- Activity
I need the lines below from the one with "Decompress.v" down to the one with "BenchMain.v" reproduced exactly, both ends included, and nothing else.

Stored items
(* ===== verification/_CoqProject ===== *)
-Q . S2P
Prelude.v
Bitstream.v
TansTable.v
TansCodec.v
Entropy.v
Delta.v
Lzp.v
Header.v
Lz.v
Freq.v
Crc32.v
Simd.v
Platform.v
Ctx.v
Dict.v
Train.v
UnigramCount.v
ClassMap.v
LzpVote.v
Training.v
Heap.v
Decompress.v
Compress.v
Payload.v
Packets.v
Sync.v
Stateless.v
Stages.v
Session.v
Safety.v
Progress.v
Transport.v
Metering.v
Datagram.v
Persist.v
Deploy.v
Double.v
CText.v
Corpus.v
Replay.v
BenchStats.v
BenchRun.v
BenchNetc.v
BenchGates.v
BenchArgs.v
BenchBaseline.v
BenchReport.v
BenchAdapters.v
BenchOodle.v
BenchMain.v
BenchFactories.v
BenchMulticore.v
Sdk.v
SdkOwners.v
SdkSpec.v
SdkMemory.v
SdkSession.v
SdkFaults.v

- Reply to the task
Decompress.v
Compress.v
Payload.v
Packets.v
Sync.v
Stateless.v
Stages.v
Session.v
Safety.v
Progress.v
Transport.v
Metering.v
Datagram.v
Persist.v
Deploy.v
Double.v
CText.v
Corpus.v
Replay.v
BenchStats.v
BenchRun.v
BenchNetc.v
BenchGates.v
BenchArgs.v
BenchBaseline.v
BenchReport.v
BenchAdapters.v
BenchOodle.v
BenchMain.v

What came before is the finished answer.